───── INPUT DATA ─────

(* ===== verification/MatcherResult.v ===== *)
(** * What the matcher finds

    A reduction leaves some of the models it is given, and at least one when there was one; category levels with a gap are excluded, as is a
    script that returns another object, whose null pointer the code would follow.
    The model found is one of the set, unless it was set by hand or there is none to be
    found; the score picks the best of the candidates. *)

From stdpp Require Import base list sorting.
From S2P Require Import Prelude QtCore QtReference.
From S2P Require Import AircraftMatcher.
From S2P Require AirspaceSnapshot.
Import AirspaceSnapshot(StdSortBy, std_sort_by).

Open Scope Z_scope.

(** ** Filters leave some of the models *)

Section filters.
Context `{QtConv} `{QtChars}.
Implicit Types (l models : list CAircraftModel).

Lemma findBy_subset p l : findBy p l ⊆ l.
Proof. apply list_subseteq_filter. Qed.
Lemma elem_findBy p l m : m ∈ findBy p l <-> p m = true /\ m ∈ l.
Proof. unfold findBy. by rewrite list_elem_of_filter. Qed.

Create HintDb matching discriminated.
#[local] Hint Resolve findBy_subset list_subseteq_nil : matching.
#[local] Hint Extern 5 (_ ⊆ _) => reflexivity : matching.
Ltac subset_tac := repeat (case_match || case_decide); simpl in *; eauto with matching.

Lemma findByIcaoDesignators_subset icao al l : findByIcaoDesignators icao al l ⊆ l.
Proof. unfold findByIcaoDesignators. subset_tac. Qed.
Lemma findByLivery_subset d c l : findByAircraftDesignatorAndLiveryCombinedCode d c l ⊆ l.
Proof. unfold findByAircraftDesignatorAndLiveryCombinedCode. subset_tac. Qed.
Lemma findByAirlineGroup_subset al l : findByAirlineGroup al l ⊆ l.
Proof. unfold findByAirlineGroup. subset_tac. Qed.
Lemma findByManufacturer_subset m l : findByManufacturer m l ⊆ l.
Proof. unfold findByManufacturer. subset_tac. Qed.
Lemma findByFamily_subset f l : findByFamily f l ⊆ l.
Proof. unfold findByFamily. subset_tac. Qed.
Lemma findByCombinedType_subset c l : findByCombinedType c l ⊆ l.
Proof. unfold findByCombinedType. subset_tac. Qed.
Lemma findByCategory_subset c l : findByCategory c l ⊆ l.
Proof. unfold findByCategory. subset_tac. Qed.
Lemma findByCategories_subset c l : findByCategories c l ⊆ l.
Proof. unfold findByCategories. subset_tac. Qed.
Lemma findByCategoryFirstLevel_subset n l : findByCategoryFirstLevel n l ⊆ l.
Proof. unfold findByCategoryFirstLevel. subset_tac. Qed.
Lemma removeModelsWithString_subset s l : removeModelsWithString s l ⊆ l.
Proof. unfold removeModelsWithString, findByNotInModelStrings. subset_tac. Qed.
#[local] Hint Resolve findByManufacturer_subset findByCombinedType_subset removeModelsWithString_subset : matching.
Lemma findByCombinedAndManufacturer_subset icao l : findByCombinedAndManufacturer icao l ⊆ l.
Proof. unfold findByCombinedAndManufacturer. subset_tac. Qed.
Lemma findByCombinedTypeWithColorLivery_subset c l : findByCombinedTypeWithColorLivery c l ⊆ l.
Proof. unfold findByCombinedTypeWithColorLivery, findColorLiveries. etransitivity; [apply findBy_subset|auto with matching]. Qed.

─────

◆ PROBLEM TO WORK ON ◆
Write out every entry above, word for word.

◆ SOLUTION TO THIS EXERCISE ◆
(* ===== verification/MatcherResult.v ===== *)
(** * What the matcher finds

    A reduction leaves some of the models it is given, and at least one when there was one; category levels with a gap are excluded, as is a
    script that returns another object, whose null pointer the code would follow.
    The model found is one of the set, unless it was set by hand or there is none to be
    found; the score picks the best of the candidates. *)

From stdpp Require Import base list sorting.
From S2P Require Import Prelude QtCore QtReference.
From S2P Require Import AircraftMatcher.
From S2P Require AirspaceSnapshot.
Import AirspaceSnapshot(StdSortBy, std_sort_by).

Open Scope Z_scope.

(** ** Filters leave some of the models *)

Section filters.
Context `{QtConv} `{QtChars}.
Implicit Types (l models : list CAircraftModel).

Lemma findBy_subset p l : findBy p l ⊆ l.
Proof. apply list_subseteq_filter. Qed.
Lemma elem_findBy p l m : m ∈ findBy p l <-> p m = true /\ m ∈ l.
Proof. unfold findBy. by rewrite list_elem_of_filter. Qed.

Create HintDb matching discriminated.
#[local] Hint Resolve findBy_subset list_subseteq_nil : matching.
#[local] Hint Extern 5 (_ ⊆ _) => reflexivity : matching.
Ltac subset_tac := repeat (case_match || case_decide); simpl in *; eauto with matching.

Lemma findByIcaoDesignators_subset icao al l : findByIcaoDesignators icao al l ⊆ l.
Proof. unfold findByIcaoDesignators. subset_tac. Qed.
Lemma findByLivery_subset d c l : findByAircraftDesignatorAndLiveryCombinedCode d c l ⊆ l.
Proof. unfold findByAircraftDesignatorAndLiveryCombinedCode. subset_tac. Qed.
Lemma findByAirlineGroup_subset al l : findByAirlineGroup al l ⊆ l.
Proof. unfold findByAirlineGroup. subset_tac. Qed.
Lemma findByManufacturer_subset m l : findByManufacturer m l ⊆ l.
Proof. unfold findByManufacturer. subset_tac. Qed.
Lemma findByFamily_subset f l : findByFamily f l ⊆ l.
Proof. unfold findByFamily. subset_tac. Qed.
Lemma findByCombinedType_subset c l : findByCombinedType c l ⊆ l.
Proof. unfold findByCombinedType. subset_tac. Qed.
Lemma findByCategory_subset c l : findByCategory c l ⊆ l.
Proof. unfold findByCategory. subset_tac. Qed.
Lemma findByCategories_subset c l : findByCategories c l ⊆ l.
Proof. unfold findByCategories. subset_tac. Qed.
Lemma findByCategoryFirstLevel_subset n l : findByCategoryFirstLevel n l ⊆ l.
Proof. unfold findByCategoryFirstLevel. subset_tac. Qed.
Lemma removeModelsWithString_subset s l : removeModelsWithString s l ⊆ l.
Proof. unfold removeModelsWithString, findByNotInModelStrings. subset_tac. Qed.
#[local] Hint Resolve findByManufacturer_subset findByCombinedType_subset removeModelsWithString_subset : matching.
Lemma findByCombinedAndManufacturer_subset icao l : findByCombinedAndManufacturer icao l ⊆ l.
Proof. unfold findByCombinedAndManufacturer. subset_tac. Qed.
Lemma findByCombinedTypeWithColorLivery_subset c l : findByCombinedTypeWithColorLivery c l ⊆ l.
Proof. unfold findByCombinedTypeWithColorLivery, findColorLiveries. etransitivity; [apply findBy_subset|auto with matching]. Qed.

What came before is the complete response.